Climate change is a global issue, affecting every corner of the globe in varying degrees of severity. Patterns of inequity have emerged in terms of which countries produce greater greenhouse gas emissions and which countries face the impacts. This inequity requires the global community to address the compounding forms of injustice in the realm of looking at social, economical, racial and environmental justice concerns. Furthermore, the scientific consensus requires urgent action to lower carbon emissions. In order to bring about the swift change to lower carbon emissions, public insistence can play a role in moving governments to act.
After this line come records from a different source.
(** * Sync service and download handler of the backing-image manager

    A shallow embedding of [pkg/sync/service.go] (the registry of syncing
    files and its HTTP control surface) and of the download handler with
    its idle-timeout copy pump, followed by the properties the design
    document states about them. *)

From Stdlib Require Import ZArith Lia DecimalString DecimalPos.
From Stdlib.Strings Require Import Ascii String Byte.
From stdpp Require Import base option list gmap strings fin_maps.

Local Open Scope string_scope.
Local Open Scope list_scope.
Local Open Scope Z_scope.

(** ** Go values shared by both files *)

(** Go's [error] values.  Every place of the sources that builds an error
    has its constructor; [ErrEnv] stands for an error handed in by the
    environment (transport, disk, peer). *)
Inductive error : Type :=
  | ErrFileExists (filePath : string)
  | ErrUUIDExists (filePath uuid : string)
  | Errorf (msg : string)
  | ErrSizeNotAligned (what : string) (size : Z)
  | ErrNumSyntax (fn input : string)
  | ErrNumRange (fn input : string)
  | ErrEscape (esc : string)
  | ErrStatus (url status : string)
  | ErrNonReady (state : string)
  | ErrNilSyncFile (filePath : string)
  | ErrNotFoundForSending (filePath : string)
  | ErrInvalidID (encodedID : string) (cause : error)
  | ErrCanNotFind (filePath : string)
  | ErrCtxCancelled
  | ErrEOF
  | ErrShortWrite
  | ErrEnv (msg : string)
  | ErrWrap (cause : error) (msg : string).

(** A call that returns [(T, error)]. *)
Inductive result (A : Type) : Type :=
  | Ok (a : A)
  | Err (e : error).
Arguments Ok {A} a.
Arguments Err {A} e.

Definition is_err {A} (r : result A) : bool :=
  match r with Ok _ => false | Err _ => true end.

(** ** The syncing file entity *)

Module types.

(** Modelled from the spec: package [types] is not among the sources; the
    design document fixes the sector size at 512 bytes. *)
Definition DefaultSectorSize : Z := 512.

(** Modelled from the spec: the states of a syncing file. *)
Inductive State : Type :=
  | StatePending
  | StateStarting
  | StateInProgress
  | StateReady
  | StateFailed
  | StateUnknown.

#[global] Instance State_eq_dec : EqDecision State.
Proof. solve_decision. Defined.

Definition State_string (st : State) : string :=
  match st with
  | StatePending => "pending"
  | StateStarting => "starting"
  | StateInProgress => "in-progress"
  | StateReady => "ready"
  | StateFailed => "failed"
  | StateUnknown => "unknown"
  end.

(** Modelled from the spec: names of the query parameters and the values
    they range over, as the endpoint table lists them. *)
Definition DataSourceTypeCloneParameterBackingImage : string := "backing-image".
Definition DataSourceTypeCloneParameterBackingImageUUID : string := "backing-image-uuid".
Definition DataSourceTypeCloneParameterEncryption : string := "encryption".
Definition DataSourceTypeRestoreParameterBackupURL : string := "backup-url".
Definition DataSourceTypeParameterDataEngine : string := "data-engine".
Definition EncryptionTypeEncrypt : string := "encrypt".
Definition EncryptionTypeDecrypt : string := "decrypt".
Definition EncryptionTypeIgnore : string := "ignore".
Definition SyncingFileTypeEmpty : string := "".
Definition SyncingFileTypeRaw : string := "raw".
Definition SyncingFileTypeQcow2 : string := "qcow2".

End types.

(** Modelled from the spec: the [SyncingFile] struct is declared in a file
    that is not among the sources.  The service reads [filePath], [uuid]
    and [state]; the other attributes are those of the data model. *)
Record SyncingFile : Type := mkSyncingFile {
  filePath : string;
  uuid : string;
  diskUUID : string;
  expectedChecksum : string;
  size : Z;
  state : types.State;
  message : string
}.

(** Modelled from the spec: [NewSyncingFile] is not among the sources; the
    entity is constructed in [pending] from the arguments of the register
    call. *)
Definition NewSyncingFile (filePath uuid diskUUID expectedChecksum : string)
    (size : Z) : SyncingFile :=
  {| filePath := filePath; uuid := uuid; diskUUID := diskUUID;
     expectedChecksum := expectedChecksum; size := size;
     state := types.StatePending; message := "" |}.

(** [sf.filePath] and [sf.uuid], for the places where a local variable of
    the source has the name of the field. *)
Definition sf_filePath (sf : SyncingFile) : string := filePath sf.
Definition sf_uuid (sf : SyncingFile) : string := uuid sf.

(** The local disk: the content of every file that exists. *)
Abbreviation FS := (gmap string (list byte)).

(** Modelled from the spec: [SyncingFile.Delete] is not among the
    sources; it unlinks the file on disk. *)
Definition SyncingFile_Delete (sf : SyncingFile) (fs : FS) : FS :=
  delete (sf_filePath sf) fs.

(** ** The registry *)

(** A pointer to a [SyncingFile] is the address of an object; the objects allocated so
    far are kept in [objects], addressed by position, and both maps hold
    addresses, so that the two indices can share one object. *)
Abbreviation ptr := nat (only parsing).

Record Service : Type := mkService {
  objects : list SyncingFile;
  filePathMap : gmap string ptr;
  fileUUIDMap : gmap string ptr
}.

Definition InitService : Service :=
  {| objects := []; filePathMap := ∅; fileUUIDMap := ∅ |}.

(** [func (s *Service) checkAndInitSyncFile(filePath, uuid, diskUUID,
    expectedChecksum string, size int64)], returning the new entity or an error *)
Definition checkAndInitSyncFile (s : Service)
    (filePath uuid diskUUID expectedChecksum : string) (size : Z)
    : result ptr * Service :=
  if decide (is_Some (filePathMap s !! filePath)) then
    (Err (ErrFileExists filePath), s)
  else if decide (is_Some (fileUUIDMap s !! uuid)) then
    (Err (ErrUUIDExists filePath uuid), s)
  else
    let sf := length (objects s) in
    (Ok sf,
     {| objects := objects s ++ [NewSyncingFile filePath uuid diskUUID expectedChecksum size];
        filePathMap := <[filePath := sf]> (filePathMap s);
        fileUUIDMap := <[uuid := sf]> (fileUUIDMap s) |}).

(** [func (s *Service) cleanup(filePath string, deleteFile bool)].  The
    maps never hold a nil pointer, so [sf != nil] is [filePath] being a
    key; an address is always that of an allocated object. *)
Definition cleanup (s : Service) (fs : FS) (filePath : string)
    (deleteFile : bool) : Service * FS :=
  let sf := filePathMap s !! filePath in
  let pm := delete filePath (filePathMap s) in
  match sf ≫= (λ a, objects s !! a) with
  | Some o =>
      ({| objects := objects s; filePathMap := pm;
          fileUUIDMap := delete (sf_uuid o) (fileUUIDMap s) |},
       if deleteFile then SyncingFile_Delete o fs else fs)
  | None =>
      ({| objects := objects s; filePathMap := pm;
          fileUUIDMap := fileUUIDMap s |}, fs)
  end.

(** ** Library calls the handlers rely on *)

Module strconv.

Definition digit_of (c : ascii) : option Z :=
  let n := Z.of_N (N_of_ascii c) in
  if (48 <=? n) && (n <=? 57) then Some (n - 48) else None.

Definition maxUint64 : Z := 2 ^ 64 - 1.

(** The digit loop of [strconv.ParseUint(s, 10, 64)]: [inl true] is a
    syntax error, [inl false] a range error. *)
Fixpoint parse_digits (s : string) (n : Z) : bool + Z :=
  match s with
  | EmptyString => inr n
  | String c rest =>
      match digit_of c with
      | None => inl true
      | Some d =>
          if maxUint64 / 10 + 1 <=? n then inl false
          else
            let n1 := n * 10 + d in
            if maxUint64 <? n1 then inl false else parse_digits rest n1
      end
  end.

Definition ParseUint (s : string) : bool + Z :=
  match s with
  | EmptyString => inl true
  | _ => parse_digits s 0
  end.
(** C1 as it is stated fails: on the self-loop no number of scans brings the
    loop to an end, so nothing is reported at all. *)
Lemma cycle_detected_counterexample :
  ¬ (∀ py_str nodes edges,
       has_cycle nodes edges →
       ∃ fuel,
         completed (generate_python_code py_str fuel nodes edges) = true).
Proof.
  intros Hclaim.
  destruct (Hclaim example_str _ _ self_loop_cycle) as (fuel & Hrun).
  rewrite generate_python_code_outcome in Hrun.
  destruct fuel; discriminate Hrun.
Qed.

(** ** Non-empty graphs *)

(** C10, as the code has it: on a non-empty node list [generate_python_code]
    never returns source text. Given at least one scan, it raises at the first
    node in declaration order that no edge targets ([KeyError] on a provider
    outside the table, otherwise [AttributeError] on [systemPrompts]), which
    the endpoint turns into a 500 response; when every node is the target of
    some edge it raises nothing and the loop does not end. *)
Theorem nonempty_graph_never_generates py_str str_exn fuel nodes edges :
  nodes ≠ [] →
  generate_python_code py_str fuel nodes edges
  = match fuel, first_source edges nodes with
    | S _, Some n => Raise (failure_of n)
    | _, _ => OutOfFuel
    end
  ∧ returned (generate_code py_str str_exn fuel nodes edges) = false.
Proof.
  intros Hnodes. unfold generate_code.
  rewrite generate_python_code_outcome.
  destruct nodes as [| node rest]; [done |]. split; [reflexivity |].
  destruct fuel; [reflexivity |].
  destruct (first_source _ _) as [n |]; [| reflexivity].
  by destruct (failure_of n).
Qed.

Lemma nonempty_graph_never_generates_witness :
  generate_python_code example_str 1 [plain "a"] []
  = Raise (AttributeError "AgentConfig" "systemPrompts")
  ∧ returned (generate_code example_str exn_kind 1 [plain "a"] []) = false.
Proof.
  apply (nonempty_graph_never_generates example_str exn_kind 1 [plain "a"] []).
  discriminate.
Defined.

(** C10 as it is stated fails: a non-empty graph on which no exception is
    ever raised. *)
Lemma always_raises_counterexample :
  ¬ (∀ py_str nodes edges,
       nodes ≠ [] →
       ∃ fuel e, generate_python_code py_str fuel nodes edges = Raise e).
Proof.
  intros Hclaim.
  destruct (Hclaim example_str [plain "a"] [example_edge "e1" "a" "a"])
    as (fuel & e & Hrun); [discriminate |].
  rewrite generate_python_code_outcome in Hrun.
  destruct fuel; discriminate Hrun.
Qed.
Lemma sweep_loop now (m : gmap string Info) :
  ∀ w, ∃ w',
    map_fold (λ id info (acc : M World unit), (acc ;; sweep_entry now id info)%js)
             (ret tt) m w = (Returned tt, w') ∧
    swept now m w w'.
Proof.
  apply (map_fold_weak_ind (λ (r : M World unit) m,
    ∀ w, ∃ w', r w = (Returned tt, w') ∧ swept now m w w')); clear m.
  - intros w. exists w. split; [done|]. split.
    + intros id. by rewrite lookup_empty.
    + intros p. case_bool_decide as H; [|done].
      destruct H as (_ & id & info & H & _). by rewrite lookup_empty in H.
    + exists []. split; [by rewrite app_nil_r|]. split; [constructor|].
      intros p. split; [by intros ?%elem_of_nil|].
      intros (id & info & H & _). by rewrite lookup_empty in H.
  - intros i x m r Hi IH w.
    destruct (IH w) as (w1 & Hr & [Hd Hf (l & Hj & Hl & Hin)]).
    unfold bind. rewrite Hr, sweep_entry_run.
    eexists. split; [reflexivity|].
    destruct (expired now x) eqn:Ex.
    + split; simpl.
      * intros id. destruct (decide (i = id)) as [<-|Hne].
        -- by rewrite lookup_delete_eq, lookup_insert_eq, Ex.
        -- rewrite lookup_delete_ne, lookup_insert_ne by done. apply Hd.
      * intros p. rewrite remove_file_lookup, !Hf. clear Hd Hf Hin Hr IH.
        pose proof (exists_insert m i x
          (λ info, expired now info = true ∧ path info = p) Hi) as HB.
        destruct (is_file (fs w !! p)) eqn:F; repeat case_bool_decide;
          try done; exfalso; split_insert HB; simpl in *;
          intuition (first [congruence | eauto]).
      * exists (l ++ [JUnlink (path x)]). split; [by rewrite Hj, app_assoc|].
        split; [apply Forall_app; split; [done|by repeat constructor]|].
        intros p. rewrite elem_of_app, Hin, list_elem_of_singleton.
        rewrite (exists_insert m i x
          (λ info, expired now info = true ∧ path info = p) Hi).
        split; [intros [?|[= ->]]; [by right|by left]|].
        intros [[_ <-]|?]; [by right|by left].
    + split.
      * intros id. rewrite Hd. destruct (decide (i = id)) as [<-|Hne].
        -- by rewrite lookup_insert_eq, Ex, Hi.
        -- by rewrite lookup_insert_ne.
      * intros p. rewrite Hf. clear Hd Hf Hin Hr IH.
        pose proof (exists_insert m i x
          (λ info, expired now info = true ∧ path info = p) Hi) as HB.
        repeat case_bool_decide; try done; exfalso; split_insert HB;
          intuition (first [congruence | eauto]).
      * exists l. split; [done|]. split; [done|].
        intros p. rewrite Hin.
        rewrite (exists_insert m i x
          (λ info, expired now info = true ∧ path info = p) Hi).
        split; [by right|]. intros [[? _]|?]; [congruence|done].
Qed.

Lemma expired_gt now info :
  expired now info = true ↔ now - createdAt info > DOWNLOAD_TTL_MS.
Proof. unfold expired. apply bool_decide_eq_true. Qed.

Lemma sweep_run now w :
  ∃ w', sweep now w = (Returned tt, w') ∧ swept now (downloads w) w w'.
Proof. unfold sweep. apply sweep_loop. Qed.

Lemma sweep_lookup now w id :
  downloads (sweep now w).2 !! id =
    match downloads w !! id with
    | Some info => if expired now info then None else Some info
    | None => None
    end.
Proof.
  destruct (sweep_run now w) as (w' & -> & [Hd _ _]). simpl.
  rewrite Hd. destruct (downloads w !! id) as [info|] eqn:E; [|done].
  by destruct (expired now info).
Qed.

(** C5.  The sweep run at time [now] returns normally and removes from the
    registry exactly the entries with [now - createdAt > DOWNLOAD_TTL_MS]:
    every such entry is gone, [fs.unlink] was called on its path and no
    regular file is left there; every other entry is still registered
    unchanged; and a file that is not the path of a removed entry is
    untouched. *)
Theorem sweep_removes_exactly_expired (now : Z) (w : World) :
  ∃ w',
    sweep now w = (Returned tt, w') ∧
    (∀ id, downloads w' !! id =
       match downloads w !! id with
       | Some info =>
           if bool_decide (now - createdAt info > DOWNLOAD_TTL_MS)
           then None else Some info
       | None => None
       end) ∧
    (∀ id info, downloads w !! id = Some info →
       now - createdAt info > DOWNLOAD_TTL_MS →
       downloads w' !! id = None ∧
       JUnlink (path info) ∈ journal w' ∧
       is_file (fs w' !! path info) = false) ∧
    (∀ id info, downloads w !! id = Some info →
       ¬ now - createdAt info > DOWNLOAD_TTL_MS →
       downloads w' !! id = Some info) ∧
    (∀ p, (∀ id info, downloads w !! id = Some info →
             now - createdAt info > DOWNLOAD_TTL_MS → path info ≠ p) →
          fs w' !! p = fs w !! p).
Proof.
  destruct (sweep_run now w) as (w' & Hrun & [Hd Hf (l & Hj & _ & Hin)]).
  exists w'. split; [done|].
  assert (Hlk : ∀ id, downloads w' !! id =
    match downloads w !! id with
    | Some info => if expired now info then None else Some info
    | None => None
    end).
  { intros id. rewrite Hd. destruct (downloads w !! id) as [info|]; [|done].
    by destruct (expired now info). }
  split; [exact Hlk|]. split; [|split].
  - intros id info Hid Hgt. apply expired_gt in Hgt.
    split; [by rewrite Hlk, Hid, Hgt|]. split.
    + rewrite Hj, elem_of_app. right. apply Hin. eauto.
    + rewrite Hf. case_bool_decide as H; [done|].
      destruct (is_file (fs w !! path info)) eqn:F; [|done].
      exfalso. apply H. split; [done|]. eauto.
  - intros id info Hid Hle. rewrite Hlk, Hid.
    destruct (expired now info) eqn:E; [|done].
    by apply expired_gt in E.
  - intros p Hp. rewrite Hf. case_bool_decide as H; [|done].
    destruct H as (_ & id & info & Hid & E & Hpath).
    apply expired_gt in E. by destruct (Hp id info).
Qed.

(** * The download handler *)

Lemma download_cases id w :
  match downloads w !! id with
  | Some info =>
      match fs w !! path info with
      | Some (File size) =>
          download id w = (stream_response (path info) size, w)
      | _ => download id w = (not_found, set_downloads (delete id) w)
      end
  | None => download id w = (not_found, w)
  end.
Proof.
  unfold download. destruct (downloads w !! id) as [info|]; [|done].
  by destruct (fs w !! path info) as [[size|]|].
Qed.

Lemma download_status id w :
  status (download id w).1 = 200 ↔
  ∃ info, downloads w !! id = Some info ∧ is_file (fs w !! path info) = true.
Proof.
  pose proof (download_cases id w) as H.
  destruct (downloads w !! id) as [info|] eqn:E.
  - destruct (fs w !! path info) as [[size|]|] eqn:F; rewrite H; simpl.
    + split; [|done]. intros _. exists info. by rewrite F.
    + split; [done|]. intros (info' & [= <-] & Hf). by rewrite F in Hf.
    + split; [done|]. intros (info' & [= <-] & Hf). by rewrite F in Hf.
  - rewrite H; simpl. split; [done|]. by intros (info' & [=] & _).
Qed.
People must also alter their actions to lower their own carbon emissions, especially in developed countries, however, we need more than personal actions to bring about the scale of carbon reductions necessary. Moving people to act on climate has many challenges, yet through collective action and building active support, pressure can force governments to act as we have witnessed through previous social movements. Successful social movements provide strategies and insights for building the climate justice movement. Furthermore, extensive research has examined the communication efforts of climate education and people’s perceptions to climate change. Understanding what aspects of climate communication are more effective in generating active support for climate action helps organizers with their messaging for public engagement in order to increase collective action while movement building. Continued research is needed to better understand how to counter-act the media pressure from the fossil fuel industry that continues to manufacture doubt and influence policy makers and the general public, in order to move people towards public insistence. In the U.S., it is evident that under the current administration, climate policies must be instigated and supported at the local and state levels.
While this problem is global in scale, action at the local level through climate communication and increasing public engagement is essential, everywhere. Addressing climate justice also means taking a look at the current system and considering system change to capitalism. One could argue that climate change can be solved by capitalism alone, but it can also be argued that the capitalistic model does not take into account the societal inequities involving racial, social and environmental concerns. The business sector also plays a critical role in advancing technologies and implementing solutions; and civil society, too, can support sustainable business solutions through their purchasing power. Civil society can also make shareholder choices and divest from companies whose business models put profits before principles and invest in companies and organizations promoting solutions toward a just transition to a clean energy future. In terms of what governments can do, there is not much time to plot one global course of action, only little time for mass mobilization demanding climate justice in order to force governments to swifter action.
End Notes — Conclusion
1. Lane, Phil Jr. (2000). Developing the Wisdom of the Heart. In J. Gardner (Ed.), Architects of peace: Visions of hope in words and images (p. 46). Novato, CA: New World Library.